(** * The DRM atomic state-transaction engine (drm_atomic.c)

    A shallow embedding of the atomic modeset core: the transaction
    container ([drm_atomic_state]), the lazily populated per-object entry
    tables, the get-or-create protocol with its wound/wait locks, the
    plane/CRTC/connector linking helpers, property dispatch, the
    consistency checker, the commit entry points and the ioctl assembly
    loop with its clear-and-retry on [-EDEADLK].

    C pointers to driver objects (CRTC, plane, connector) are modelled by
    the object's dense index ([drm_crtc_index] and friends), heap allocated
    state snapshots by addresses into per-kind heaps, and calls into code
    outside drm_atomic.c (driver hooks, the lock primitive, allocators,
    user-memory access) by the fields of a [drm_driver] record, so every
    theorem holds for all behaviours of those collaborators.  A computation
    that dereferences a NULL or dangling pointer, or indexes outside an
    array, has no result ([None]). *)

From Stdlib Require Import ZArith Bool List Lia Permutation.
From stdpp Require Import base option list gmap.

Local Open Scope Z_scope.

(** ** Error numbers (include/uapi/asm-generic/errno*.h) *)

Definition ENOENT : Z := 2.
Definition ENOMEM : Z := 12.
Definition EFAULT : Z := 14.
Definition EINVAL : Z := 22.
Definition ENOSPC : Z := 28.
Definition ERANGE : Z := 34.
Definition EDEADLK : Z := 35.

Definition INT_MAX : Z := 2147483647.

(** ** Fixed-width integers *)

Definition wrap32 (v : Z) : Z := v mod 2 ^ 32.
Definition wrap64 (v : Z) : Z := v mod 2 ^ 64.

(** Conversion of a [uint64_t] to the [int64_t] with the same bits. *)
Definition U642I64 (v : Z) : Z :=
  if wrap64 v <? 2 ^ 63 then wrap64 v else wrap64 v - 2 ^ 64.

(** Conversion to [int32_t] (and [int]): the low 32 bits, sign extended. *)
Definition to_s32 (v : Z) : Z :=
  if wrap32 v <? 2 ^ 31 then wrap32 v else wrap32 v - 2 ^ 32.

(** ** Data model *)

(** Address of a heap allocated object (a state snapshot, a commit record,
    a pending event). *)
Definition ptr := nat.

(** A [struct drm_property *]: properties are compared by identity only. *)
Definition drm_property := nat.

Record drm_framebuffer := {
  fb_base_id : Z;
  fb_width : Z;            (* unsigned int *)
  fb_height : Z;           (* unsigned int *)
  fb_pixel_format : Z
}.

Record drm_property_blob := {
  blob_base_id : Z;
  blob_length : Z;
  blob_data : list Z
}.

Global Instance drm_framebuffer_eq_dec : EqDecision drm_framebuffer.
Proof. solve_decision. Defined.

Global Instance drm_property_blob_eq_dec : EqDecision drm_property_blob.
Proof. solve_decision. Defined.

(** The three kinds of mode objects that carry atomic state. *)
Inductive obj_kind := KCrtc | KPlane | KConnector.

Global Instance obj_kind_eq_dec : EqDecision obj_kind.
Proof. solve_decision. Defined.

(** [struct drm_crtc_state]: the fields drm_atomic.c reads or writes. *)
Record drm_crtc_state := {
  cs_crtc : nat;                         (* back pointer to the CRTC *)
  cs_enable : bool;
  cs_active : bool;
  cs_mode_changed : bool;
  cs_active_changed : bool;
  cs_connectors_changed : bool;
  cs_color_mgmt_changed : bool;
  cs_plane_mask : Z;                     (* u32 *)
  cs_connector_mask : Z;                 (* u32 *)
  cs_mode : Z;                           (* struct drm_display_mode, opaque; 0 is the zeroed mode *)
  cs_mode_blob : option drm_property_blob;
  cs_degamma_lut : option drm_property_blob;
  cs_ctm : option drm_property_blob;
  cs_gamma_lut : option drm_property_blob;
  cs_event : option ptr;                 (* struct drm_pending_vblank_event * *)
  cs_state : bool                        (* back pointer to the transaction is set *)
}.

(** [struct drm_plane_state]. *)
Record drm_plane_state := {
  ps_plane : nat;                        (* back pointer to the plane *)
  ps_crtc : option nat;
  ps_fb : option drm_framebuffer;
  ps_fence : option Z;                   (* struct fence * *)
  ps_crtc_x : Z;                         (* int32_t *)
  ps_crtc_y : Z;                         (* int32_t *)
  ps_crtc_w : Z;                         (* uint32_t *)
  ps_crtc_h : Z;                         (* uint32_t *)
  ps_src_x : Z;                          (* uint32_t, 16.16 fixed point *)
  ps_src_y : Z;
  ps_src_w : Z;
  ps_src_h : Z;
  ps_rotation : Z;
  ps_zpos : Z;
  ps_state : bool
}.

(** [struct drm_connector_state]. *)
Record drm_connector_state := {
  cns_connector : nat;
  cns_crtc : option nat;
  cns_state : bool
}.

(** [struct drm_crtc_commit]: a reference count and the completion event. *)
Record drm_crtc_commit := {
  cc_ref : nat;
  cc_event : option ptr
}.

(** [struct drm_pending_vblank_event]. *)
Record drm_pending_vblank_event := {
  ev_user_data : Z;
  ev_fence : option Z;                   (* base.fence *)
  ev_file_priv : bool                    (* base.file_priv is set *)
}.

(** Driver objects with their current (committed) state. *)
Record drm_crtc := {
  crtc_base_id : Z;
  crtc_state : drm_crtc_state
}.

Record drm_plane := {
  plane_base_id : Z;
  plane_possible_crtcs : Z;
  plane_state : drm_plane_state;
  plane_fb : option drm_framebuffer;
  plane_old_fb : option drm_framebuffer;
  plane_crtc : option nat;
  plane_zpos_property : drm_property
}.

Record drm_connector := {
  connector_base_id : Z;
  connector_state : drm_connector_state
}.

(** [struct drm_mode_config]: object counts and the registered core
    property descriptors. *)
Record drm_mode_config := {
  num_crtc : nat;
  num_total_plane : nat;
  num_connector : nat;
  async_page_flip : bool;
  prop_active : drm_property;
  prop_mode_id : drm_property;
  degamma_lut_property : drm_property;
  ctm_property : drm_property;
  gamma_lut_property : drm_property;
  prop_out_fence_ptr : drm_property;
  prop_fb_id : drm_property;
  prop_in_fence_fd : drm_property;
  prop_crtc_id : drm_property;
  prop_crtc_x : drm_property;
  prop_crtc_y : drm_property;
  prop_crtc_w : drm_property;
  prop_crtc_h : drm_property;
  prop_src_x : drm_property;
  prop_src_y : drm_property;
  prop_src_w : drm_property;
  prop_src_h : drm_property;
  rotation_property : drm_property;
  dpms_property : drm_property
}.

(** The device: the canonical, committed configuration. *)
Record drm_device := {
  dev_crtcs : list drm_crtc;
  dev_planes : list drm_plane;
  dev_connectors : list drm_connector;
  mode_config : drm_mode_config;
  driver_atomic : bool;                  (* drm_core_check_feature(dev, DRIVER_ATOMIC) *)
  boost_gpu : bool
}.

(** Entries of the per-kind tables of a transaction
    ([struct __drm_crtcs_state] and friends). *)
Record crtcs_entry := {
  ce_ptr : option nat;
  ce_state : option ptr;
  ce_commit : option ptr;
  ce_out_fence_ptr : option Z
}.

Record planes_entry := {
  pe_ptr : option nat;
  pe_state : option ptr
}.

> **Task requirements**
Above are the records; from them, give again exactly the lines from the one containing "(** [struct drm_pending_vblank_event]. *)" through the one containing "plane_fb : option drm_framebuffer;", both included.

> **Output**
(** [struct drm_pending_vblank_event]. *)
Record drm_pending_vblank_event := {
  ev_user_data : Z;
  ev_fence : option Z;                   (* base.fence *)
  ev_file_priv : bool                    (* base.file_priv is set *)
}.

(** Driver objects with their current (committed) state. *)
Record drm_crtc := {
  crtc_base_id : Z;
  crtc_state : drm_crtc_state
}.

Record drm_plane := {
  plane_base_id : Z;
  plane_possible_crtcs : Z;
  plane_state : drm_plane_state;
  plane_fb : option drm_framebuffer;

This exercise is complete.